«После Пушкина русская проза пошла куда-то не туда…» — мрачно заметил Зощенко. Понятно — куда! Гоголь читал «Фиглярина» не менее внимательно, чем Пушкина; Достоевский до конца «так и не смог избавиться от влияния сентиментальных романов и западных детективов»[17].
Гений Пушкина, имевшего иммунитет против хамства в области не только духовной, но и эстетической, был недосягаем; и Хам предложил ручку. Прогуляемся! Прогулка затянулась до Синявского, на котором и замыкается круг; если Хам (не Синявский, конечно, а его криминально-игровой лирический герой-автор со смачным прозвищем Терц) берет под локоть Пушкина, пора остановиться и подумать и… снова пойти «куда-то не туда». Новейшая русская проза этого не поняла и полагает, что, схватившись за кончики бутафорского фрака, она еще может позабавить публику своими пируэтами!

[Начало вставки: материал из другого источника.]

(** * svckit/cgen: the generated Diff / Merge / Copy operations

    [cgen/diff.go] holds four text templates ([diffTemplate],
    [mergeTemplate], [diffMethodsTemplate], [copyMethods]) that are
    instantiated once per struct of a schema.  Each template ranges over the
    scalar fields ([.Fields]), the nested struct fields ([.StructFields]) and
    the map fields ([.Maps]) of the struct.  This file embeds the code those
    templates produce as functions indexed by the schema, over a store that
    holds the Go maps, and proves properties of it. *)

From stdpp Require Import base option list gmap strings.
From Stdlib Require Import ZArith.

Open Scope Z_scope.

Set Warnings "-register-all".

(** ** Schema *)

(** Go types of scalar fields ([.Type] of an entry of [.Fields]).  Only
    comparable types without irreflexive values are covered. *)
Inductive ScalarType := TInt | TString | TBool.

Inductive Scalar :=
  | VInt (z : Z)
  | VString (s : string)
  | VBool (b : bool).

Global Instance Scalar_eq_dec : EqDecision Scalar.
Proof. solve_decision. Defined.

(** The zero value Go gives to a scalar of each type. *)
Definition zeroScalar (s : ScalarType) : Scalar :=
  match s with
  | TInt => VInt 0
  | TString => VString ""
  | TBool => VBool false
  end.

(** One entry of [.Structs]: its scalar fields, the types of its nested
    struct fields and the value types of its map fields.  Fields are
    identified by position instead of by name.  The schema is a finite tree:
    a struct whose maps hold values of the struct's own type is not
    covered. *)
Inductive Struct :=
  | MkStruct (Fields : list ScalarType) (StructFields : list Struct) (Maps : list Struct).

Definition Fields (t : Struct) := let 'MkStruct f _ _ := t in f.
Definition StructFields (t : Struct) := let 'MkStruct _ s _ := t in s.
Definition Maps (t : Struct) := let 'MkStruct _ _ m := t in m.

(** Map keys ([.Key]): one comparable type for all maps. *)
Abbreviation Key := string.

(** ** Values and the store *)

(** A Go map value is a reference: [None] is the nil map, [Some l] points at
    the map stored at index [l]. *)
Abbreviation loc := nat.
Abbreviation MapRef := (option loc).

(** A value of a generated struct type.  Nested structs are held inline (by
    value), maps by reference. *)
Inductive Value :=
  | MkValue (vfields : list Scalar) (vstructs : list Value) (vmaps : list MapRef).

Definition vfields (v : Value) := let 'MkValue f _ _ := v in f.
Definition vstructs (v : Value) := let 'MkValue _ s _ := v in s.
Definition vmaps (v : Value) := let 'MkValue _ _ m := v in m.

(** The store: every allocated map, in allocation order. *)
Abbreviation Heap := (list (gmap Key Value)).

(** [make(map[K]V)] *)
Definition alloc (h : Heap) (m : gmap Key Value) : Heap * loc :=
  (h ++ [m], length h).

(** The entries seen through a reference; reading a nil map finds nothing. *)
Definition content (h : Heap) (r : MapRef) : gmap Key Value :=
  match r with
  | Some l => default ∅ (h !! l)
  | None => ∅
  end.

(** [delete(m, k)]: no effect on a nil map. *)
Definition mapDelete (h : Heap) (r : MapRef) (k : Key) : Heap :=
  match r with
  | Some l => alter (delete k) l h
  | None => h
  end.

(** [m[k] = v] on the map stored at [l]. *)
Definition storeAt (l : loc) (k : Key) (v : Value) (h : Heap) : Heap :=
  alter (insert k v) l h.

(** [m[k] = v] through a reference: Go panics on a nil map. *)
Definition mapStore (h : Heap) (r : MapRef) (k : Key) (v : Value) : option Heap :=
  match r with
  | Some l => Some (storeAt l k v h)
  | None => None
  end.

Между тем уже Набоков, один из самых опытных наездников на Хаме (чью восхитительную книгу о Гоголе можно бы снабдить подзаголовком «Основы искусства езды на Хаме»), тотчас теряет эстетическую высокомерность, заговорив о чувстве истины в прозе Льва Толстого. Толстой не нуждался в Хаме даже в качестве вспомогательного элемента; он отринул этот «женский», «материнский» взгляд на Хама; он поступил как настоящий Ной: выгнал молодчика вон из своей эстетики.

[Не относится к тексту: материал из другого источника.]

Definition classify (choice_text : string) : Category :=
  if any_in empathetic_words choice_text then Empathetic
  else if any_in analytical_words choice_text then Analytical
  else if any_in confrontational_words choice_text then Confrontational
  else if any_in patient_words choice_text then Waiting
  else if any_in dismissive_words choice_text then Dismissive
  else Unclassified.

(** * Vocabulary of the properties *)

(** ** Ranges and the invariant of the event loop *)

Definition in_range (v : Z) : Prop := 1 ≤ v ≤ 15.

Definition stats_ok (st : Stats) : Prop :=
  in_range (Patience st) ∧ in_range (Empathy st) ∧
  in_range (Insight st) ∧ in_range (Composure st).

(** A choice that names [heated_argument] among its effects also starts a
    debate. *)
Definition choice_safe (choice : Choice) : Prop :=
  match effects choice with
  | Some eff => is_Some (eff !! "heated_argument") → truthy eff "start_debate" = true
  | None => True
  end.

Global Instance choice_safe_dec choice : Decision (choice_safe choice).
Proof. unfold choice_safe. destruct (effects choice); apply _. Defined.

Definition nodes_ok (nodes : gmap string Node) : Prop :=
  is_Some (nodes !! "start") ∧
  map_Forall (λ _ n, Forall choice_safe (choices n)) nodes.

Definition client_ok (c : Client.t) : Prop :=
  Client.effects c !! "heated_argument" = None ∧
  0 ≤ Client.absurdity c ∧
  nodes_ok (Client.nodes c).

Definition player_ok (p : Player.t) : Prop :=
  stats_ok (Player.stats p) ∧
  Player.flags p !! "melted_down" = Some 0 ∧
  Player.flags p !! "heated_arguments" = None ∧
  10 ≤ Player.reputation p.

Definition day_ok (e : option Ending) : Prop :=
  ∀ x, e = Some x → ending_name x ≠ "Mental Breakdown".

Definition Inv (s : App) : Prop :=
  player_ok (player s) ∧ Forall client_ok (heap s) ∧ day_ok (day_end s).
(** The keyword arguments [run] passes on to the template. *)
Definition cfg_kw (version icon_file license_file bitness pypi_wheels
    packages installer_name : string) : gmap string string :=
  <["version" := version]>
  (<["icon_file" := icon_file]>
  (<["license_file" := license_file]>
  (<["bitness" := bitness]>
  (<["pypi_wheels" := pypi_wheels]>
  (<["packages" := packages]>
  (<["installer_name" := installer_name]> ∅)))))).

Definition SEP : string := NL +:+ "    ".

(** The block under [with] in [run]; it hands [installer_name] to the
    statement after the block. *)
Definition run_body (w : world) (bitness repo_root work_dir : string)
    : M string :=
  print ("Temporary working directory at " +:+ work_dir) ;;;
  mu_about <- about_dict w repo_root ;;
  mu_package_name <- getitem mu_about "__title__" ;;
  mu_version <- getitem mu_about "__version__" ;;
  let icon_file := path_join w repo_root ["package"; "icons"; "win_icon.ico"] in
  let license_file := path_join w repo_root ["LICENSE"] in
  venv_python <- create_packaging_venv w work_dir "mu-packaging-venv" ;;
  install_mu w venv_python repo_root ;;;
  lines <- pip_freeze w venv_python "latin1" ;;
  let requirements := requirements_of mu_package_name lines in
  wheels <- wheels_in w requirements ;;
  let packages := packages_from (set_iteration w) requirements wheels in
  let installer_name := installer_name_of mu_package_name mu_version bitness in
  pynsist_cfg_filename <-
    create_pynsist_cfg_file w work_dir "latin1"
      (cfg_kw mu_version icon_file license_file bitness
         (Py.join SEP wheels) (Py.join SEP packages) installer_name) ;;
  print ("Downloading tkinter for " +:+ bitness +:+ "bit platform.") ;;;
  url <- getitem ASSETS bitness ;;
  filename <- download_file w url work_dir ;;
  print ("Unzipping " +:+ filename +:+ ".") ;;;
  unzip_file w filename work_dir ;;;
  print "Installing pynsist." ;;;
  subprocess_run w [venv_python; "-m"; "pip"; "install"; "pynsist"] ;;;
  print "Running pynsist" ;;;
  subprocess_run w [venv_python; "-m"; "nsist"; pynsist_cfg_filename] ;;;
  print "Copying installer file to the current working directory." ;;;
  let src := path_join w work_dir ["build"; "nsis"; installer_name] in
  ask (EvCopy src ".") (fun tr => guard_ok (copy_ok w tr src ".")) (OSError src) ;;;
  ret installer_name.

Definition run (w : world) (bitness repo_root : string) : M unit :=
  installer_name <-
    with_TemporaryDirectory w ".mu-pynsist" (run_body w bitness repo_root) ;;
  print ("Completed. Installer file is " +:+ installer_name +:+ ".").

(** [sys.exit(msg)] *)
Definition sys_exit {A} (msg : string) : M A := raise (SystemExit msg).

(** The [if __name__ == '__main__':] block, on [sys.argv]. *)
Definition main (w : world) (argv : list string) : M unit :=
  match argv with
  | [_; bitness; setup_py_path] =>
      if decide (ASSETS !! bitness = None)
      then sys_exit ("Invalid bitness " +:+ bitness +:+ ": use 32 or 64.")
      else if negb (Py.endswith setup_py_path "setup.py")
      then sys_exit ("Invalid path to setup.py: " +:+ setup_py_path +:+ ".")
      else
        let repo_root := abspath w (dirname w setup_py_path) in
        run w bitness repo_root
  | _ => sys_exit "Supply bitness (32 or 64) and path to setup.py."
  end.

(** The exit status the interpreter reports for the outcome of [main]:
    0 when the script runs to its end; 1 for [sys.exit] with a message
    (the message goes to standard error) and for every other exception
    that nothing catches. *)
Definition exit_status (o : outcome unit) : Z :=
  match o with
  | Done _ => 0
  | Raised _ => 1
  end.

(** ** Vocabulary for the properties *)

(** Every request [m] adds to the requests made so far satisfies [P]. *)
Definition emits {A} (P : event → Prop) (m : M A) : Prop :=
  ∀ st, ∃ evs, trace (m st).2 = trace st ++ evs ∧ Forall P evs.

(** Every exception [m] raises satisfies [E]. *)
Definition raises {A} (E : exn → Prop) (m : M A) : Prop :=
  ∀ st e, (m st).1 = Raised e → E e.

(** Creation and removal of temporary directories. *)
Definition tempdir_event (e : event) : bool :=
  match e with
  | EvMkdtemp _ | EvRmtree _ => true
  | _ => false
  end.




(** Requests that reach outside the process to the network or to a child
    process. *)
Definition network_or_subprocess (e : event) : bool :=
  match e with
  | EvSpawn _ | EvYargGet _ | EvHttpGet _ => true
  | _ => false
  end.

(** [c in s] for a character. *)
Fixpoint contains_char (c : ascii) (s : string) : bool :=
  match s with
  | EmptyString => false
  | String x s' => Ascii.eqb x c || contains_char c s'
  end.

(** No line boundary occurs in the string. *)
Fixpoint break_free (s : string) : bool :=
  match s with
  | EmptyString => true
  | String x s' => negb (Py.is_linebreak x) && break_free s'
  end.

(** The string without its line boundaries. *)
Fixpoint strip_breaks (s : string) : string :=
  match s with
  | EmptyString => EmptyString
  | String x s' =>
      if Py.is_linebreak x then strip_breaks s' else String x (strip_breaks s')
  end.

(** Whether the index, asked the same way at any time, knows a wheel for
    the exact version of a requirement. *)
Definition wheel_available (index : string → option package)
    (requirement : string) : bool :=
  match index (name_of requirement) with
  | Some package =>
      match package_release package (version_of requirement) with
      | Some releases => any_wheel releases
      | None => false
      end
  | None => false
  end.
Definition TTT_DeleteService (t : TriggerTimeTracker) (namespace name : string) : TriggerTimeTracker :=
  mkTTT (delete (mkNN namespace name) (ServiceStates t)).

(** The trigger times that changed since the last sync. *)
Definition changed_times (state : ServiceState) (service : Service) (pods : list Pod) : list Time :=
  filter (λ t, t ≠ 0) (omap (λ pod,
    let t := getPodTriggerTime pod in
    if After t (default 0 (lastPodTriggerTimes state !! Name (pod_meta pod))) then Some t else None) pods)
  ++ (if After (getServiceTriggerTime service) (lastServiceTriggerTime state)
      then [getServiceTriggerTime service] else []).

(** [t] is the least element of [l], or zero when [l] is empty. *)
Definition least (l : list Time) (t : Time) : Prop :=
  (l = [] ∧ t = 0) ∨ (t ∈ l ∧ Forall (λ c, t ≤ c) l).

Lemma least_snoc l t x :
  Forall (λ c, c ≠ 0) l → least l t → least (l ++ [x]) (min_time t x).
Proof.
  intros Hnz [[-> ->]|[Hin Hall]]; right; unfold min_time.
  - simpl. split; [by left|by repeat constructor].
  - assert (t ≠ 0) as Ht by (rewrite Forall_forall in Hnz; by apply Hnz).
    unfold IsZero, Before. destruct (Z.eqb_spec t 0); [done|]. simpl.
    destruct (Z.ltb_spec x t).
    + split; [set_solver|]. apply Forall_app. split; [|by repeat constructor].
      eapply Forall_impl; [done|]. simpl. lia.
    + split; [set_solver|]. apply Forall_app. split; [done|]. by repeat constructor.
Qed.

Lemma pod_times_least state pods seen l t :
  Forall (λ c, c ≠ 0) l → least l t →
  least (l ++ filter (λ t, t ≠ 0) (omap (λ pod,
    let t := getPodTriggerTime pod in
    if After t (default 0 (lastPodTriggerTimes state !! Name (pod_meta pod))) then Some t else None) pods))
    (snd (foldl (pod_time_step state) (seen, t) pods)).
Proof.
  revert seen l t. induction pods as [|pod pods IH]; intros seen l t Hnz Hl.
  { simpl. by rewrite app_nil_r. }
  simpl. unfold IsZero. destruct (Z.eqb_spec (getPodTriggerTime pod) 0) as [E|E].
  - rewrite E. destruct (After 0 _); [rewrite filter_cons_False by naive_solver|]; by apply IH.
  - destruct (After _ _); [|by apply IH].
    rewrite filter_cons_True by done.
    rewrite (cons_middle (getPodTriggerTime pod)), app_assoc. apply IH.
    + apply Forall_app. by repeat constructor.
    + by apply least_snoc.
Qed.

(** The trigger time of a service that was synced before is the least of
    the trigger times that changed since, and zero (no annotation) when none
    did; a service seen for the first time gets its creation time. *)
Theorem ComputeEndpointLastChangeTriggerTime_spec t namespace service pods :
  let time := snd (ComputeEndpointLastChangeTriggerTime t namespace service pods) in
  match ServiceStates t !! mkNN namespace (Name (svc_meta service)) with
  | Some state => least (changed_times state service pods) time
  | None => time = CreationTimestamp (svc_meta service)
  end.
Proof.
  unfold ComputeEndpointLastChangeTriggerTime. destruct (ServiceStates t !! _) as [state|]; simpl.
  - destruct (foldl (pod_time_step state) (∅, 0) pods) as [seen m] eqn:E. simpl.
    pose proof (pod_times_least state pods ∅ [] 0) as Hp. rewrite E in Hp. simpl in Hp.
    specialize (Hp (Forall_nil_2 _) (or_introl (conj eq_refl eq_refl))).
    unfold changed_times. destruct (After _ (lastServiceTriggerTime state)).
    + apply least_snoc; [|done]. apply Forall_forall. intros x Hx. by apply list_elem_of_filter in Hx as [? _].
    + by rewrite app_nil_r.
  - by destruct (foldl _ _ pods).
Qed.

(** ** [metrics.Cache] *)
Record EfficiencyInfo := mkEff { eff_Endpoints : Z; eff_Slices : Z }.
Record ServicePortCache := mkSPC { spc_items : gmap string EfficiencyInfo }.
Record Cache := mkCache {
  maxEndpointsPerSlice : Z; numEndpoints : Z; numSlicesActual : Z; numSlicesDesired : Z;
  cache : gmap NamespacedName ServicePortCache }.

Definition NewCache (endpointsPerSlice : Z) : Cache := mkCache endpointsPerSlice 0 0 0 ∅.
Definition NewServicePortCache : ServicePortCache := mkSPC ∅.

Definition SPC_Set (spc : ServicePortCache) (pmKey : string) (eInfo : EfficiencyInfo) : ServicePortCache :=
  mkSPC (<[pmKey := eInfo]> (spc_items spc)).

Definition numDesiredSlices (numEndpoints maxEndpointsPerSlice : Z) : Z :=
  if numEndpoints =? 0 then 0
  else if numEndpoints <=? maxEndpointsPerSlice then 1
  else f64_ceil_int (f64_div (f64_of_int numEndpoints) (f64_of_int maxEndpointsPerSlice)).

Но в целом отношение к Хаму в нашей литературе было пушкинским. Здравый «материнский» взгляд на вещи, лишенный соплей, но и ветхозаветной непреклонности. Хам в основе своей — существо несчастное, обреченное; но эта обреченность способна рождать чудовищ благодаря чудовищной изобретательности и безграничности фантазии. Гоголь иногда изображал Хама в виде черта («Вечера на хуторе близ Диканьки»); иногда в виде подлеца («Мертвые души»); но во всех случаях оставалась «единая душевно-духовная скульптура» героя. Он обречен с рождения… и знает об этом, подобно черту; либо не знает, но догадывается в конце, как Чичиков. Хамская изобретательность — всегда попытка надуть Бога, обыграть на его же поле (другого просто нет); но — попытка заведомо обреченная, как ни выпрыгивай из штанов и ни бей себя пятками по ягодицам.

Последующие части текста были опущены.